SRI Lanka ended its first week after coordinated terror attacks on six locations left more than 250 dead and 500 injured without any further attacks. But the country remained in a state of semi-paralysis with people fearful about going to their workplaces in urban areas and to crowded places such as shopping centres and markets. Schools also remain closed. Some foreign embassies even ordered the evacuation of children and asked their staff not to report to work. After churches and hotels were attacked people do not know what the next target will be.
Such sustained and widespread fear did not grip the country even during the worst days of the three-decade war with the LTTE. There were suicide and other bombings then too but they did not denude the streets of people for so many days at a time. The willingness of the National Thowheeth Jama’ath to expend the lives of as many as nine of its members as suicide bombers on a single day suggests the availability of more waiting in the wings. This is a major cause for apprehension.
The NTJ is reported to have had about 150 members. Whether they are all ready to be suicide bombers is a matter for speculation when little is known of this organisation. So far, the security forces have made many arrests. Whether they are all members of the organisation or others who are supportive of them or members of other extremist groups is not known. The people await the government’s announcement that security is assured before they will be willing to venture out of their homes with confidence.
The ending of the nationwide curfew on Sunday, a week after attacks, seems to have had a positive impact on the public mood. There is more of normalcy in the flow of traffic and in office attendance. The continuation of the curfew was an indication that the government was adopting a cautious attitude to national security. The country cannot afford another bomb attack that kills and maims people.
THERE is already much anger seething in society about the government’s failure to give the people advance warning about the possibility of these attacks. This is anger that can be turned into a communal conflagration as in the past which needs to be prevented at all costs. Information regarding Muslim extremists was given by the Muslim religious and civil leaders to the government as long as three years ago and also more recently. This information was detailed, giving names and even videos of the speeches that these extremists were giving.
There was information that came from Indian intelligence services of the day and specific targets. It is a grave dereliction of responsibilities that the government failed to take all these warnings into account to protect the people. It is beyond belief that the top political leaders of the government and opposition did not get these intelligence reports about the impending catastrophe. These intelligence reports appear to have been widely disseminated within the security and intelligence services and it is difficult to believe that none of them shared this information with those who were leading the country and with whom they had been working closely.
The tragedy of Sri Lanka is that no one takes responsibility for the security lapse or for downplaying the threat or for waiting to take political advantage of the crisis that was bound to come. The president and prime minister who lead the country have been pulling in different directions since their working relations began to seriously deteriorate in the past year. The government from which so much was expected has failed to deliver on its potential due to infighting.

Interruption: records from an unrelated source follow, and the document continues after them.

(** [response.ok]: the status is in the range 200-299. *)
Definition ok (r : Response) : bool :=
  ((200 <=? status r) && (status r <=? 299))%Z.

(** What the awaited [fetch] settles to: a rejection (the host cannot be
    reached, ...) or a response. *)
Definition FetchOutcome : Type := (JsError + Response)%type.

(** [await fetch(url, { method, body: formData })] with the one form field
    the program appends. *)
Definition fetch (url method field : string) (file : File)
    (net : FetchOutcome) : M Response :=
  perform (Fetch url method field file) ;; lift net.

(** [new Error(v)]: the message is ToString of the argument, and empty
    when the argument is [undefined]. *)
Definition newError (v : JsValue) : M JsError :=
  match v with
  | VUndefined => ret (mkError "")
  | _ =>
      match ToString v with
      | Some s => ret (mkError s)
      | None => throw (mkError toPrimitiveMessage)
      end
  end.

(** ** The handlers of [App] *)

(** Lines 21-26. *)
Definition showCustomMessageBox (msg : string) : M unit :=
  setMessageBox (mkMessageBox true msg) ;;
  setTimeout (setMessageBox (mkMessageBox false "")) 3000.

The leaders of the opposition who continue to have influence in the area of national security claim innocence. They promise to come back to power and deal effectively with the situation. There is widespread public yearning for strong leaders who will do the needful to eliminate terrorism. Indeed there is a very powerful undercurrent of emotion amongst the people that unscrupulous political leaders can seek to exploit. When anger is mixed with fear it can easily get transmuted into hate.
ONE of the achievements of the present time, and in which the Sri Lankan society can take strength, is that there have been no acts of retaliatory violence. The primary credit for this should go to the clergy of the Catholic Church whose adherents paid the biggest price in terms of the numbers of lives lost. Cardinal Malcolm Ranjith has been the public face of the church in calling for accountability from the government leaders who did not take the necessary action to prevent this catastrophe and for asking the people not to take the law into their own hands.
Sri Lanka can also take strength in the competence of its security forces that once battled the LTTE and set up systems of information gathering and counter terrorism that military personnel from other countries have come to study. The government has brought in emergency regulations to arm the security forces with additional powers. It is important that they be reminded of the need to function within the laws and to respect the dignity and honour of the people whose homes they may have to enter in search of terror suspects.
Dealing with religion based extremism requires a sophisticated approach. Civic, moral and religious leaders of all communities should reflect on the areas in which each of their communities could do more to improve engagement and relationships with those of other communities. We should not repeat the mistakes of the past. In 1979, president JR Jayewardene issued orders to the security forces to go to the north and eradicate terrorism in six months. However, the alienation that set in as a result of heavy handed counter-terrorism action alienated the people and the seeds of the thirty year war were sown.
Cardinal Malcolm Ranjith and the Catholic Church have set a good example in a time of national anguish and fear, and in a situation in which the Catholic community feels that they have been targeted. Muslim-Christian relations in Sri Lanka were never bad or conflictual and must not ever become so, which is what the Cardinal and other leaders of the Church have sought to ensure. The reliance on the coercive power of the state needs to be backed by the moral and reconciliatory power of religion as it is meant to be.
Jehan Perera is executive director of the National Peace Council of Sri Lanka.